Les yeux de Huangfu Xuan s'illuminèrent légèrement. Elle aussi pouvait être nerveuse ? Cette femme, parfois, pouvait se montrer encore plus impitoyable que lui ! Tant pis, elle aurait dû être célibataire, mais… Huangfu Xuan resserra son emprise sur sa main, puis ils s'agenouillèrent ensemble devant les tablettes ancestrales. À leurs côtés se tenaient Huangfu Ting et ses deux concubines, Yan Yuan Meian et Yao Jinhan.

Les deux étaient extrêmement enthousiastes ; épouser un membre de la famille royale était le rêve de leur vie !

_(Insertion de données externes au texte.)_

(* ===== verification/Lifecycle.v ===== *)
(** * internal/server: accepting connections and shutting down

    The goroutines of [Server] (server.go): the accept loop, one handler per
    connection and any number of callers of [Shutdown], as a step relation
    whose steps are the points where they synchronise.  The wait group counts
    the running handlers, so it is represented by their set. *)

From S2P Require Import Prelude.
Local Open Scope Z_scope.

(** ** State *)

Definition ConnID : Type := Z.

(** [acceptLoop] is in [Accept], between [Accept] and [wg.Add], or has
    closed the channel [done]. *)
Inductive Loop := Accepting | Accepted (c : ConnID) | Ended.

(** A caller of [Shutdown]: before [shutdownOnce], in its function after
    [close(s.quit)], at the select with its goroutine in [wg.Wait], at the
    select after that goroutine has closed [doneCh], returned. *)
Inductive Caller := Entered | ClosingListener | Waiting | Drained | ReturnedNil | ReturnedErr.

Record Life := mkLife {
  loop : Loop;
  listening : bool;
  quit : bool;
  once_done : bool;
  conns : gset ConnID;
  callers : gmap Z Caller;
}.

(** After [ListenAndServe]. *)
Definition serving : Life := mkLife Accepting true false false ∅ ∅.

Definition set_loop (l : Life) (x : Loop) (cs : gset ConnID) : Life :=
  mkLife x (listening l) (quit l) (once_done l) cs (callers l).
Definition set_caller (l : Life) (i : Z) (x : Caller) : Life :=
  mkLife (loop l) (listening l) (quit l) (once_done l) (conns l) (<[i := x]> (callers l)).

(** ** Steps *)

Inductive lstep : Life → Life → Prop :=
  (** [acceptLoop] *)
  | accepts l c : loop l = Accepting → listening l = true → c ∉ conns l →
      lstep l (set_loop l (Accepted c) (conns l))
  | spawns l c : loop l = Accepted c → lstep l (set_loop l Accepting ({[c]} ∪ conns l))
  | accept_error l : loop l = Accepting → quit l = false → lstep l l
  | accept_quits l : loop l = Accepting → quit l = true → lstep l (set_loop l Ended (conns l))
  (** A connection handler returns. *)
  | finishes l c : c ∈ conns l → lstep l (set_loop l (loop l) (conns l ∖ {[c]}))
  (** [Shutdown] *)
  | enters l i : callers l !! i = None → lstep l (set_caller l i Entered)
  | once_first l i : callers l !! i = Some Entered → quit l = false →
      lstep l (mkLife (loop l) (listening l) true (once_done l) (conns l) (<[i := ClosingListener]> (callers l)))
  | closes_listener l i : callers l !! i = Some ClosingListener →
      lstep l (mkLife (loop l) false (quit l) true (conns l) (<[i := Waiting]> (callers l)))
  | once_later l i : callers l !! i = Some Entered → once_done l = true → lstep l (set_caller l i Waiting)
  | wait_ends l i : callers l !! i = Some Waiting → conns l = ∅ → lstep l (set_caller l i Drained)
  | returns_nil l i : callers l !! i = Some Drained → lstep l (set_caller l i ReturnedNil)
  | context_done l i : callers l !! i = Some Waiting ∨ callers l !! i = Some Drained →
      lstep l (set_caller l i ReturnedErr).

(** [Wait] returns once the loop has closed [done]. *)
Definition Wait (l : Life) : bool := match loop l with Ended => true | _ => false end.

(** ** Invariant *)

Definition past_once (x : Caller) : bool := match x with Entered | ClosingListener => false | _ => true end.

Record life_inv (l : Life) : Prop := {
  li_listener : listening l = negb (once_done l);
  li_once : once_done l = true → quit l = true;
  li_ended : loop l = Ended → quit l = true;
  li_closing : ∀ i, callers l !! i = Some ClosingListener → quit l = true;
  li_past : ∀ i x, callers l !! i = Some x → past_once x = true → once_done l = true;
}.

Lemma serving_inv : life_inv serving.
Proof. split; try done; intros i; by rewrite lookup_empty. Qed.

(** A change of one caller keeps what concerns the others. *)
Lemma set_caller_inv l i x : life_inv l → x ≠ ClosingListener →
  (past_once x = true → once_done l = true) → life_inv (set_caller l i x).
Proof.
  intros [H1 H2 H3 H4 H5] Hx Hp. split; try done; cbn [callers set_caller quit once_done].
  - intros j. destruct (decide (i = j)) as [->|Hne].
    + rewrite lookup_insert_eq. by intros [= ->].
    + rewrite lookup_insert_ne by done. apply H4.
  - intros j y. destruct (decide (i = j)) as [->|Hne].
    + rewrite lookup_insert_eq. by intros [= ->].
    + rewrite lookup_insert_ne by done. apply H5.
Qed.

Lemma lstep_inv l l' : lstep l l' → life_inv l → life_inv l'.
Proof.
  intros Hstep Hl. pose proof Hl as [H1 H2 H3 H4 H5].
  destruct Hstep as [l c E El Ec|l c E|l E Eq|l E Eq|l c Ec|l i E|l i E Eq|l i E|l i E Eo|l i E Ec|l i E|l i E].
  - by split.
  - by split.
  - done.
  - by split.
  - by split.
  - by apply set_caller_inv.
  - split; cbn [listening once_done quit loop callers]; try done. intros j y.
    destruct (decide (i = j)) as [->|Hne]; [rewrite lookup_insert_eq; by intros [= <-]|].
    rewrite lookup_insert_ne by done. apply H5.
  - pose proof (H4 _ E) as Hq. by split.
  - by apply set_caller_inv.
  - apply set_caller_inv; [done|done|]. intros _. by apply (H5 _ _ E).
  - apply set_caller_inv; [done|done|]. intros _. by apply (H5 _ _ E).
  - apply set_caller_inv; [done|done|]. intros _. destruct E as [E|E]; by apply (H5 _ _ E).
Qed.

Lemma reachable_life l : rtc lstep serving l → life_inv l.
Proof.
  intros Hr. eapply (rtc_ind_r life_inv); [apply serving_inv| |exact Hr].
  intros y z _ Hyz Hy. by eapply lstep_inv.
Qed.

(** Once the loop has ended no handler starts. *)
Lemma ended_step l l' : lstep l l' → loop l = Ended → loop l' = Ended ∧ conns l' ⊆ conns l.
Proof.
  intros Hstep E. destruct Hstep; cbn [loop conns set_loop set_caller]; try congruence; (split; [done|]);
    (apply subseteq_difference_l || idtac); reflexivity.
Qed.

Lemma ended_rtc l l' : rtc lstep l l' → loop l = Ended → loop l' = Ended ∧ conns l' ⊆ conns l.
Proof.
  intros Hr. induction Hr as [l|l l1 l2 Hs _ IH]; [done|]. intros E.
  destruct (ended_step _ _ Hs E) as [E1 Hc1]. destruct (IH E1) as [E2 Hc2]. split; [done|set_solver].
Qed.

(** Once [quit] is closed the loop needs at most two steps of its own, and no
    step of anyone else, to reach its end. *)
Lemma loop_can_end l : quit l = true → ∃ l', rtc lstep l l' ∧ Wait l' = true ∧ callers l' = callers l.
Proof.
  intros Hq. destruct (loop l) as [|c|] eqn:E.
  - exists (set_loop l Ended (conns l)). split; [|done]. by apply rtc_once, accept_quits.
  - exists (set_loop (set_loop l Accepting ({[c]} ∪ conns l)) Ended ({[c]} ∪ conns l)). split; [|done].
    eapply rtc_l; [by apply (spawns l c)|]. by apply rtc_once, accept_quits.
  - exists l. unfold Wait. by rewrite E.
Qed.

(** ** Properties *)

(** C33: Shutting down stops the server.  In every interleaving of the accept
    loop, the handlers and the callers of [Shutdown]: the listener is closed
    only after [quit], so the loop never spins on a closed listener; when a
    call has passed the once, the listener is closed and the loop, if it is
    in [Accept], can only end; once the loop has ended no handler starts any
    more, and if then a caller finds the wait group empty, no handler runs
    from there on, whatever that caller returns; and after a closed listener a
    caller of [Wait] is never stuck: the loop can end by its own steps, and
    then [Wait] returns for good. *)
Theorem Shutdown_drains l : rtc lstep serving l →
  (listening l = false → quit l = true) ∧
  (∀ i x, callers l !! i = Some x → past_once x = true → listening l = false ∧ quit l = true) ∧
  (listening l = false → loop l = Accepting → ∀ l', lstep l l' → loop l' = Accepting ∨ loop l' = Ended) ∧
  (loop l = Ended → ∀ l', rtc lstep l l' → conns l' ⊆ conns l) ∧
  (loop l = Ended → ∀ i l' l'', callers l !! i = Some Waiting → lstep l l' → callers l' !! i = Some Drained →
     rtc lstep l' l'' → conns l'' = ∅) ∧
  (listening l = false → ∃ l', rtc lstep l l' ∧ callers l' = callers l ∧ ∀ l'', rtc lstep l' l'' → Wait l'' = true).
Proof.
  intros Hr. pose proof (reachable_life _ Hr) as [H1 H2 H3 H4 H5].
  assert (Hquit : listening l = false → quit l = true).
  { intros Hl. apply H2. rewrite Hl in H1. symmetry in H1. by apply negb_false_iff in H1. }
  split_and!; [exact Hquit| | | | |].
  - intros i x Hi Hx. pose proof (H5 i x Hi Hx) as Ho. rewrite H1, Ho. auto.
  - intros Hl E l' Hs. destruct Hs; cbn [loop set_loop set_caller]; (congruence || auto).
  - intros E l' Hr'. by apply (ended_rtc l l').
  - intros E i l' l'' Hi Hs Hd Hr'. destruct (ended_step _ _ Hs E) as [E' _].
    assert (Hc : conns l' = ∅).
    { destruct Hs as [| | | | |l j Hj|l j Hj|l j Hj|l j Hj|l j Hj Hc|l j Hj|l j Hj]; simplify_eq/=;
        try (destruct (decide (j = i)) as [->|Hne]; [rewrite lookup_insert_eq in Hd|rewrite lookup_insert_ne in Hd by done];
          simplify_eq/=; done). }
    destruct (ended_rtc _ _ Hr' E') as [_ Hsub]. rewrite Hc in Hsub. set_solver.
  - intros Hl. destruct (loop_can_end l (Hquit Hl)) as (l' & Hrun & Hw & Hcs). exists l'. split_and!; [done|done|].
    intros l'' Hr'. destruct (ended_rtc _ _ Hr') as [E _]; [|by unfold Wait; rewrite E].
    unfold Wait in Hw. by destruct (loop l').
Qed.

(** ** The race of [wg.Add] with [wg.Wait] *)

Module LifecycleExamples.
(** A connection is accepted; before the loop adds it to the wait group a
    caller shuts down, finds the wait group empty and returns. *)
Definition raced : Life := mkLife Accepting false true true {[7]} {[1 := ReturnedNil]}.

Lemma shutdown_before_handler : rtc lstep serving raced ∧ callers raced !! 1 = Some ReturnedNil ∧ conns raced ≠ ∅.
Proof.
  split; [|split; [reflexivity|discriminate]].
  eapply rtc_l; [apply (accepts _ 7); [reflexivity|reflexivity|apply not_elem_of_empty]|].
  eapply rtc_l; [apply (enters _ 1); reflexivity|].
  eapply rtc_l; [apply (once_first _ 1); reflexivity|].
  eapply rtc_l; [apply (closes_listener _ 1); reflexivity|].
  eapply rtc_l; [apply (wait_ends _ 1); reflexivity|].
  eapply rtc_l; [apply (returns_nil _ 1); reflexivity|].
  eapply rtc_l; [apply (spawns _ 7); reflexivity|].
  exact (rtc_refl _ raced).
Qed.

(** A quiet server is shut down. *)
Definition waiting : Life := mkLife Ended false true true ∅ {[1 := Waiting]}.

Lemma waiting_reachable : rtc lstep serving waiting.
Proof.
  eapply rtc_l; [apply (enters _ 1); reflexivity|].
  eapply rtc_l; [apply (once_first _ 1); reflexivity|].
  eapply rtc_l; [apply (closes_listener _ 1); reflexivity|].
  eapply rtc_l; [apply accept_quits; reflexivity|].
  exact (rtc_refl _ waiting).
Qed.

Lemma Shutdown_drains_witness : conns (set_caller waiting 1 Drained) = ∅.
Proof.
  refine (proj1 (proj2 (proj2 (proj2 (proj2 (Shutdown_drains waiting waiting_reachable))))) eq_refl 1
    (set_caller waiting 1 Drained) _ eq_refl _ eq_refl (rtc_refl _ _)).
  apply wait_ends; reflexivity.
Defined.
End LifecycleExamples.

Pas le moindre sourire n'illuminait le visage de Huangfu Ting. Épouser ces femmes n'avait pour seul but que de remplir son harem, tout au plus de les utiliser pour assouvir sa colère et consolider son pouvoir, rien de plus !

Après les trois prosternations et les neuf révérences, ils furent conduits à la chambre nuptiale, et chacun se dispersa selon l'heure.

Lorsque Ji Wushang et Nan Xuzong revinrent à la capitale, il était déjà tard (21 heures, heure de Pékin). Nan Xuzong était toujours dans la calèche avec elle, laissant Gong Shu conduire lentement. Il passa un bras autour de la taille de Ji Wushang et lui demanda : « Comment vas-tu ? Es-tu fatiguée ? Veux-tu rentrer au palais pour te reposer tout de suite ? »

« Inutile. C’est un jour de fête pour mon troisième frère et les autres. Pourquoi ne pas nous reposer un peu et retourner au palais demain ? » Ji Wushang le regarda. Dehors, l’ambiance était à la fête.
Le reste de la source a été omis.